March 28, 2006
Interpreting the Intrepeter by Percy Della
SIX MONTHS INTO EARLY RETIREMENT, I am back in California state service as a “retarded” annuitant or retired “irritant,” take your pick–to work on a project for Arnold’s army.
This gig through June is with Mr. Schwarzenneger’s energy advisers. My Job is to help make his energy policies crystal clear to the electorate, I mean the people. After a bruising first term, Conan the Republican has announced he’ll run again for governor of the Golden State.
Mother nature has been fickle here for late. The calendar says winter, but the weather’s been spring-like, confusing the flowers to bloom ahead of time.

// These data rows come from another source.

(** * Micro-Entrepreneur Growth App: contact dispatch, customer filtering
      and the REST client, embedded from the TypeScript sources.

    Sources embedded here:
    - [src/services/api.ts]                        (module [ApiService])
    - [src/components/CustomersPage.tsx]           (module [CustomersPage])
    - [src/components/CustomerDetailPage.tsx]      (module [CustomerDetailPage])
    - [src/components/DigitalPresenceBuilder.tsx]  (module [DigitalPresenceBuilder])
    - [src/components/ProfilePage.tsx]             (module [ProfilePage])

    Conventions.
    - A JavaScript string is the list of its UTF-16 code units.
    - The numbers that the code handles (identifiers, HTTP status codes)
      are integers and are modelled by [Z].
    - A handler is a program ([prog]) over the effects of its component:
      the calls of its state setters and of the browser.  What a handler
      reads from its surroundings (props, the state of the render it closes
      over, the local storage, the answer to a dialog) is a parameter.
    - [trim], [includes], [startsWith], [match], [replace],
      [encodeURIComponent] and [parseInt] are defined here after ECMA-262;
      [JSON.parse], [JSON.stringify], [toLowerCase] and [toISOString] are
      taken from the platform ([Platform]).
    - A value has the TypeScript type that the sources declare for it; an
      [any]-typed value enters typed state through [from_any].
    - Console output and rendering are not modelled. *)

From Stdlib Require Import List NArith ZArith Bool Lia String Ascii.
Import ListNotations.

Set Implicit Arguments.
Set Warnings "-register-all".
Set Warnings "-notation-overridden".
Set Warnings "-ambiguous-paths".

(** ** JavaScript strings *)

Module JS.

Local Open Scope N_scope.

Definition char := N.
Definition jsstr := list char.

(** A string literal of the source (ASCII only). *)
Definition lit (s : string) : jsstr :=
  map N_of_ascii (list_ascii_of_string s).

Definition between (lo hi c : char) : bool := (lo <=? c) && (c <=? hi).

(** [\d] *)
Definition is_digit (c : char) : bool := between 48 57 c.

(** [\s], which is also the set that [String.prototype.trim] strips:
    WhiteSpace and LineTerminator of ECMA-262. *)
Definition is_space (c : char) : bool :=
  (between 9 13 c || (c =? 32) || (c =? 160) || (c =? 5760)
   || between 8192 8202 c || (c =? 8232) || (c =? 8233) || (c =? 8239)
   || (c =? 8287) || (c =? 12288) || (c =? 65279))%N.

Definition ch_plus : char := 43.
Definition ch_hyphen : char := 45.
Definition ch_at : char := 64.
Definition ch_dot : char := 46.

Definition is_char (x c : char) : bool := (c =? x)%N.

Fixpoint dropWhile (p : char -> bool) (s : jsstr) : jsstr :=
  match s with
  | [] => []
  | c :: s' => if p c then dropWhile p s' else s
  end.

Fixpoint takeWhile (p : char -> bool) (s : jsstr) : jsstr :=
  match s with
  | [] => []
  | c :: s' => if p c then c :: takeWhile p s' else []
  end.

(** [s.trim()] *)
Definition trimStart (s : jsstr) : jsstr := dropWhile is_space s.
Definition trimEnd (s : jsstr) : jsstr := rev (dropWhile is_space (rev s)).
Definition trim (s : jsstr) : jsstr := trimEnd (trimStart s).

Fixpoint str_eqb (s t : jsstr) : bool :=
  match s, t with
  | [], [] => true
  | c :: s', d :: t' => (c =? d)%N && str_eqb s' t'
  | _, _ => false
  end.

(** [s.startsWith(t)] *)
Fixpoint startsWith (s t : jsstr) {struct t} : bool :=
  match t with
  | [] => true
  | d :: t' =>
      match s with
      | [] => false
      | c :: s' => (c =? d)%N && startsWith s' t'
      end
  end.

(** [s.includes(t)] *)
Fixpoint includes (s t : jsstr) : bool :=
  startsWith s t ||
  match s with
  | [] => false
  | _ :: s' => includes s' t
  end.

(** [s.replace(/[cls]/g, '')]: every code unit of the class is deleted. *)
Definition remove_all (cls : char -> bool) (s : jsstr) : jsstr :=
  filter (fun c => negb (cls c)) s.

(** [s || ''] on a string. *)
Definition or_empty (s : jsstr) : jsstr :=
  match s with [] => lit "" | _ => s end.

(** Truthiness of a string. *)
Definition nonempty (s : jsstr) : bool :=
  match s with [] => false | _ => true end.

Anyway, kababayans hungry for news from home come up to me in parks, at the bus stop, in restaurants, etc. The hottest item on their plate is, you’ll never guess it–Manny Pacquiao and his expanding posse of admirers.

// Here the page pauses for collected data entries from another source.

Lemma document_only_field_not_adopted_witness :
  conflicts (sample_process_pdf "HbA1c 9.4 %" initial_session) !! "hba1c" = None
  ∧ patient_data (sample_process_pdf "HbA1c 9.4 %" initial_session) !! "hba1c" = None
  ∧ lab_data (sample_process_pdf "HbA1c 9.4 %" initial_session) !! "hba1c"
      = Some hba1c_record.
Proof.
  pose proof (document_only_field_not_adopted
    sample_extract_text sample_parse_lab_results
    "HbA1c 9.4 %" hba1c_report initial_session "hba1c" hba1c_record
    (sample_extracts "HbA1c 9.4 %" hba1c_report eq_refl)
    (has_values_singleton "hba1c" hba1c_record (VFloat 9.4) eq_refl)
    eq_refl eq_refl) as instance.
  by_instance instance.
Defined.

(** C5 fails as stated: the form has no ["hba1c"], the report has 9.4; after
    the merge the patient snapshot still has no ["hba1c"]. *)
Lemma document_value_not_in_snapshot :
  patient_data initial_session !! "hba1c" = None
  ∧ hba1c_report !! "hba1c" = Some hba1c_record
  ∧ lab_data (sample_process_pdf "HbA1c 9.4 %" initial_session) = hba1c_report
  ∧ patient_data (sample_process_pdf "HbA1c 9.4 %" initial_session) !! "hba1c" = None.
Proof. repeat split; vm_compute; reflexivity. Qed.

Lemma agreement_gives_no_conflict_witness :
  conflicts (sample_process_pdf "HbA1c 8.2 %" hba1c_form) = ∅
  ∧ patient_data (sample_process_pdf "HbA1c 8.2 %" hba1c_form) = patient_data hba1c_form.
Proof.
  assert (agree : ∀ field form_value result pdf_value,
    patient_data hba1c_form !! field = Some form_value →
    same_hba1c_report !! field = Some result →
    result !! "value" = Some pdf_value →
    Py.eq form_value pdf_value = true).
  { intros field form_value result pdf_value Hform Hdoc Hvalue.
    unfold hba1c_form, save_patient_data in Hform. simpl in Hform.
    unfold same_hba1c_report in Hdoc.
    apply lookup_singleton_Some in Hform as [<- <-].
    apply lookup_singleton_Some in Hdoc as [_ <-].
    vm_compute in Hvalue. injection Hvalue as <-. reflexivity. }
  pose proof (agreement_gives_no_conflict
    sample_extract_text sample_parse_lab_results
    "HbA1c 8.2 %" same_hba1c_report hba1c_form
    (sample_extracts "HbA1c 8.2 %" same_hba1c_report eq_refl)
    (has_values_singleton "hba1c" same_hba1c_record (VFloat 8.2) eq_refl)
    agree) as instance.
  by_instance instance.
Defined.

The one member of Manny’s planet who seems to cause all the curiosity is someone named Joe Ramos.
Mr. Ramos does not cook Manny’s meals, clean his plate, drive his car or make his bed when the Pacman arrives in Los Angeles.

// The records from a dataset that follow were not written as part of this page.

(** A store with the two input arrays of a call and an unrelated one. *)
Definition sampleStore : Store.Heap :=
  [Store.RuleArray [ruleC; ruleB; ruleA]; Store.SessionArray [sessionS];
   Store.RuleArray [ruleNight]].

(** *** Sample requests to the chatbot endpoint *)

Definition bob : Engineer :=
  {| engineer_id := "recBob"; engineer_name := "Bob";
     engineer_email := None; engineer_phone := None; engineer_active := true |}.

Definition request (date start_time end_time : option string)
    (days : option (list string)) : Chatbot.ChatbotRequest :=
  {| Chatbot.req_engineer := Some "bob"%string;
     Chatbot.req_status := Some RuleAvailable;
     Chatbot.req_date := date;
     Chatbot.req_start_time := start_time;
     Chatbot.req_end_time := end_time;
     Chatbot.req_days := days;
     Chatbot.req_effective_from := None;
     Chatbot.req_effective_until := None |}.

(** Mondays, no times given. *)
Definition mondaysWithoutTimes : Chatbot.ChatbotRequest :=
  request None None None (Some ["Mon"%string]).
(** 2024-02-29, 22:00 to 04:00. *)
Definition leapNight : Chatbot.ChatbotRequest :=
  request (Some "2024-02-29"%string) (Some "22:00"%string) (Some "04:00"%string) None.
(** 2024-02-29, 09:00 to 17:00. *)
Definition leapDay : Chatbot.ChatbotRequest :=
  request (Some "2024-02-29"%string) (Some "09:00"%string) (Some "17:00"%string) None.
(** Mondays and Tuesdays, 09:00 to 17:00. *)
Definition weekdayMornings : Chatbot.ChatbotRequest :=
  request None (Some "09:00"%string) (Some "17:00"%string)
    (Some ["Mon"%string; "Tue"%string]).

(** 2025-11-02, 22:00 to 04:00. *)
Definition fallBackNight : Chatbot.ChatbotRequest :=
  request (Some "2025-11-02"%string) (Some "22:00"%string) (Some "04:00"%string) None.

(** *** The days of 2025 on which New York changes its clocks

    2025-03-09 and 2025-11-02: their local midnights, 05:00 and 04:00
    UTC. *)
Definition marchNinth : Z :=
  20156 * DateFns.MS_PER_DAY + 5 * DateFns.MS_PER_HOUR.
Definition novemberSecond : Z :=
  20394 * DateFns.MS_PER_DAY + 4 * DateFns.MS_PER_HOUR.

(** The labels of the slots of an entry. *)
Definition labelsOf (day : DayAvailability) : list string :=
  map slot_time (day_slots day).

(** Friday 18:00-20:00, Maybe, written at the instant [ruleB] was. *)
Definition ruleTie : AvailabilityRule :=
  recurringRule "T" RuleMaybe "18:00" "20:00" ["Fri"%string] 2000.

(** *** Further vocabulary *)

(** Whether a time text contains the separator of [split(':')]. *)
Definition hasColon (s : string) : bool :=
  existsb (Ascii.eqb ":"%char) (list_ascii_of_string s).

(** [recurrenceDays.includes(DAY_MAP[weekday])] for the local calendar
    day [day] (days since 1970-01-01, a Thursday). *)
Definition includesWeekdayOf (days : list string) (day : Z) : bool :=
  match DAY_MAP ((day + 4) mod 7) with
  | Some dayName => Js.includes days dayName
  | None => false
  end.

(** A bound of the effective range that is absent lets every day pass. *)
Definition notBefore (bound : option Z) (day : Z) : bool :=
  match bound with Some b => b <=? day | None => true end.
Definition notAfter (bound : option Z) (day : Z) : bool :=
  match bound with Some b => day <=? b | None => true end.

(** Local midnight of a calendar day, as an optional bound: what
    [parseISO] yields for a date-only text. *)
Definition midnightOf (zone : DateFns.Zone) (day : option Z) : option Z :=
  option_map (fun d => DateFns.fromLocal zone (d * DateFns.MS_PER_DAY)) day.

(** Fridays 09:00-17:00, effective from Friday 2024-01-05 until Friday
    2024-01-26 (days 19727 and 19748). *)
Definition ruleJanuary : AvailabilityRule :=
  {| rule_id := "J"; rule_engineerId := "eng1"; rule_engineerName := None;
     rule_status := RuleAvailable; rule_ruleType := Recurring;
     rule_startDateTime := None; rule_endDateTime := None;
     rule_startTime := Some "09:00"%string; rule_endTime := Some "17:00"%string;
     rule_recurrenceDays := Some ["Fri"%string];
     rule_effectiveFrom := midnightOf DateFns.utc (Some 19727);
     rule_effectiveUntil := midnightOf DateFns.utc (Some 19748);
     rule_source := web_app; rule_updatedAt := 1000 |}.

(** Fridays "0900" to "1700": times written without a colon. *)
Definition ruleNoColon : AvailabilityRule :=
  recurringRule "Q" RuleAvailable "0900" "1700" ["Fri"%string] 1000.

(* ================================================================== *)
(** ** pages/index.tsx: from painted slots to one-time rules *)

Module WebApp.

(** [n.toString()] for an integer. *)
Definition toString (n : Z) : string :=
  if n <? 0
  then String "-" (NilZero.string_of_uint (N.to_uint (Z.to_N (- n))))
  else NilZero.string_of_uint (N.to_uint (Z.to_N n)).

(** [s.padStart(2, '0')] *)
Definition padStart2 (s : string) : string :=
  String.append (Js.zeros (2 - String.length s)) s.

(** [Math.floor(totalMinutes / 60) % 24] and [totalMinutes % 60]: the
    remainder of JS takes the sign of the dividend; [NaN] prints as "NaN". *)
Definition addMinutesToTime (time : string) (minutes : Z) : string :=
  match timeToMinutes time with
  | Some t =>
      let totalMinutes := t + minutes in
      let hours := Z.rem (totalMinutes / 60) 24 in
      let mins := Z.rem totalMinutes 60 in
      String.append (padStart2 (toString hours))
        (String ":" (padStart2 (toString mins)))
  | None => "NaN:NaN"
  end.

(** [rulesByDate]: the map from a date to the times picked on it, as its
    entries in insertion order.  [pushTime] is the body of the [forEach]:
    a new date enters with an empty array, then the time is pushed. *)
Fixpoint pushTime (date time : string) (m : list (string * list string))
  : list (string * list string) :=
  match m with
  | [] => [(date, [time])]
  | (d, times) :: m' =>
      if String.eqb d date then (d, times ++ [time]) :: m'
      else (d, times) :: pushTime date time m'
  end.

Definition groupByDate (slots : list (string * string)) : list (string * list string) :=
  fold_left (fun m slot => pushTime (fst slot) (snd slot) m) slots [].

(** [times.sort()]: ascending in the order of the code units. *)
Fixpoint insertTime (t : string) (l : list string) : list string :=
  match l with
  | [] => [t]
  | x :: l' => if String.leb t x then t :: x :: l' else x :: insertTime t l'
  end.

Fixpoint sortTimes (l : list string) : list string :=
  match l with
  | [] => []
  | t :: l' => insertTime t (sortTimes l')
  end.

(** [currMinutes - prevMinutes === 30] *)
Definition followsBy30 (prev curr : string) : bool :=
  match timeToMinutes curr, timeToMinutes prev with
  | Some c, Some p => c - p =? 30
  | _, _ => false
  end.

(** The loop over [sortedTimes] from index 1, with the two variables it
    updates, and the push after it. *)
Fixpoint rangeLoop (rangeStart rangeEnd : string) (rest : list string)
  : list (string * string) :=
  match rest with
  | [] => [(rangeStart, addMinutesToTime rangeEnd 30)]
  | curr :: rest' =>
      if followsBy30 rangeEnd curr
      then rangeLoop rangeStart curr rest'
      else (rangeStart, addMinutesToTime rangeEnd 30) :: rangeLoop curr curr rest'
  end.

(** The ranges of one date.  The array of a date is never empty: a date
    enters the map together with its first time. *)
Definition rangesOf (times : list string) : list (string * string) :=
  match sortTimes times with
  | [] => []
  | first :: rest => rangeLoop first first rest
  end.

(** [selectedStatus] as the status of a rule; Blank and Booked are not
    statuses of rules and are turned away by the guard. *)
Definition ruleStatusOf (s : SlotStatus) : option RuleStatus :=
  match s with
  | Available => Some RuleAvailable
  | Maybe => Some RuleMaybe
  | Unavailable => Some RuleUnavailable
  | Booked | Blank => None
  end.

Definition oneTimeRuleFor (engineerId : string) (status : RuleStatus)
    (date : string) (range : string * string) : Chatbot.NewRule :=
  {| Chatbot.new_engineerId := engineerId;
     Chatbot.new_status := status;
     Chatbot.new_ruleType := OneTime;
     Chatbot.new_startDateTime := Some (Chatbot.dateTimeText date (fst range));
     Chatbot.new_endDateTime := Some (Chatbot.dateTimeText date (snd range));
     Chatbot.new_startTime := None;
     Chatbot.new_endTime := None;
     Chatbot.new_recurrenceDays := None;
     Chatbot.new_effectiveFrom := None;
     Chatbot.new_effectiveUntil := None;
     Chatbot.new_source := web_app |}.

(** [handleSlotsSelected]: the [rules] array it posts to /api/rules, or
    [None] when the guard returns before any request. *)
Definition handleSlotsSelected (selectedEngineer : option Engineer)
    (selectedStatus : SlotStatus) (slots : list (string * string))
  : option (list Chatbot.NewRule) :=
  match selectedEngineer, ruleStatusOf selectedStatus, slots with
  | Some engineer, Some status, _ :: _ =>
      Some (flat_map
              (fun entry =>
                 map (oneTimeRuleFor (engineer_id engineer) status (fst entry))
                     (rangesOf (snd entry)))
              (groupByDate slots))
  | _, _, _ => None
  end.

End WebApp.

(** Picks of Friday's slots [a], ..., [a + n - 1], in order. *)
Definition picksOn (date : string) (a n : nat) : list (string * string) :=
  map (fun i => (date, labelOfMinute (Z.of_nat i * SLOT_MINUTES))) (seq a n).

(** "HH:mm" label of minute [t] of a day, and of slot [i]. *)
Definition minuteLabel (t : nat) : string := labelOfMinute (Z.of_nat t).
Definition slotLabel (i : nat) : string := labelOfMinute (Z.of_nat i * SLOT_MINUTES).

(** The slots [a], ..., [b] of a run. *)
Definition slotsOfRun (run : nat * nat) : list nat :=
  seq (fst run) (snd run - fst run + 1).

(** The range a run of slots is posted as: from the label of its first
    slot to the label 30 minutes after its last, which past 23:30 is
    "00:00". *)
Definition rangeOfRun (run : nat * nat) : string * string :=
  (slotLabel (fst run), slotLabel (S (snd run) mod 48)).

(** The runs of consecutive slots in a list of slot numbers read from
    left to right, the current run being [s], ..., [e]. *)
Fixpoint runsFrom (s e : nat) (rest : list nat) : list (nat * nat) :=
  match rest with
  | [] => [(s, e)]
  | c :: rest' =>
      if (c =? S e)%nat then runsFrom s c rest'
      else (s, e) :: runsFrom c c rest'
  end.

(** The order of [times.sort()]. *)
Definition timeLe (a b : string) : Prop := String.leb a b = true.

(* ================================================================== *)
(** ** Calendar arithmetic *)

(** *** The day loop ends by its own condition *)

Lemma dayBudget_step cur end_ :
  cur <= end_ ->
  dayBudget cur end_ = S (dayBudget (DateFns.addMinutes cur (24 * 60)) end_).
Proof.
  intros Hle. unfold dayBudget, DateFns.addMinutes.
  replace (end_ - (cur + 24 * 60 * DateFns.MS_PER_MINUTE))
    with ((end_ - cur) + (-1) * DateFns.MS_PER_DAY)
    by (unfold DateFns.MS_PER_MINUTE, DateFns.MS_PER_DAY; lia).
  rewrite Z.div_add by discriminate.
  assert (0 <= (end_ - cur) / DateFns.MS_PER_DAY)
    by (apply Z.div_pos; [lia | reflexivity]).
  rewrite <- Z2Nat.inj_succ by lia. f_equal; lia.
Qed.

Lemma dayBudget_done cur end_ : end_ < cur -> dayBudget cur end_ = O.
Proof.
  intros Hlt. unfold dayBudget.
  assert ((end_ - cur) / DateFns.MS_PER_DAY < 0)
    by (apply Z.div_lt_upper_bound; [reflexivity | lia]).
  lia.
Qed.

Lemma loop_condition cur end_ :
  (DateFns.isBefore cur end_ || (cur =? end_)) = (cur <=? end_).
Proof.
  unfold DateFns.isBefore.
  destruct (Z.ltb_spec cur end_), (Z.eqb_spec cur end_), (Z.leb_spec cur end_);
    simpl; try reflexivity; lia.
Qed.

Section LoopFacts.
Variable zone : DateFns.Zone.

Lemma dayLoop_days rules sessions end_ fuel : forall cur,
  (dayBudget cur end_ <= fuel)%nat ->
  dayLoop zone fuel rules sessions cur end_
  = map (fun k => resolveDay zone rules sessions
                    (cur + Z.of_nat k * DateFns.MS_PER_DAY))
        (seq 0 (dayBudget cur end_)).
Proof.
  induction fuel as [|fuel IH]; intros cur Hfuel.
  - replace (dayBudget cur end_) with O by lia. reflexivity.
  - cbn [dayLoop]. rewrite loop_condition.
    destruct (Z.leb_spec cur end_) as [Hle|Hgt].
    + rewrite (dayBudget_step cur end_ Hle) in *.
      rewrite IH by lia. cbn [seq map]. f_equal.
      * f_equal. lia.
      * rewrite <- seq_shift, map_map. apply map_ext. intros k.
        f_equal. unfold DateFns.addMinutes, DateFns.MS_PER_MINUTE, DateFns.MS_PER_DAY.
        lia.
    + rewrite dayBudget_done by lia. reflexivity.
Qed.

(** More budget never changes the result: the loop stops because its
    condition fails, not because the budget runs out. *)
Lemma dayLoop_budget_enough rules sessions cur end_ extra :
  dayLoop zone (dayBudget cur end_ + extra) rules sessions cur end_
  = dayLoop zone (dayBudget cur end_) rules sessions cur end_.
Proof. rewrite !dayLoop_days by lia. reflexivity. Qed.

(** Iteration [k] of the day loop resolves the instant [k] times 24
    hours after the local midnight of [startDate]. *)
Lemma calculateAvailability_loop rules sessions s e :
  calculateAvailability zone rules sessions s e
  = map (fun k => resolveDay zone rules sessions (dayStart zone s k))
        (seq 0 (iterations zone s e)).
Proof.
  unfold calculateAvailability. rewrite dayLoop_days by lia. reflexivity.
Qed.

End LoopFacts.

(** *** Zones whose offset never changes *)

Section FixedZoneFacts.
Variable utcOffset : Z.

According to news reports and column items, he is supposed to be the Filipino champion’s interpreter. As Pacquiao’s purse has expanded of late, so ha Joe’s clout in Manny’s camp.
On payday after his triumph over Erik Morales in their encore fight, Pacquiao rewarded Joe with a kingly sum of $50,000.
Such a windfall makes Joe one of, if not the highest paid interpreters on the planet.
The American Interpreters Association estimates there are 12,000 to 15,000 interpreters and translators in the United States. Many of them earn $30,000 to $60,000 annually–making Joe’s one-time paycheck something to shoot for in their lifetime.
But the sporting world knows that Manny has been freelancing, been doing his own interpreting. He has taken excessive lilberties with the King’s language of late.
Meantime, where has Joe been, sleeping on post, or doing other chores?
I can almost hear, an editor friend should he get the chance to confront Mr. Ramos.
The friend’s query would be short and sweet: “Joe,ano ba talaga ang agimat mo?” (Joe, what sort of talisman have you got?)
Well we would rather leave the Ramos followup to other interested parties, gossips columnists included.
Sports Note: Is it really necessary to impose the WBC international superfeatherweight title on a bankable fighter like Pacquiao? Is he aware that each time he comes out to box sporting that belt, the WBC deducts a substantive sum as sanction fee? A friend in the know says this is one of the greatest perfidies since the sale of the Brooklyn Bridge more than once by con artists in various eras.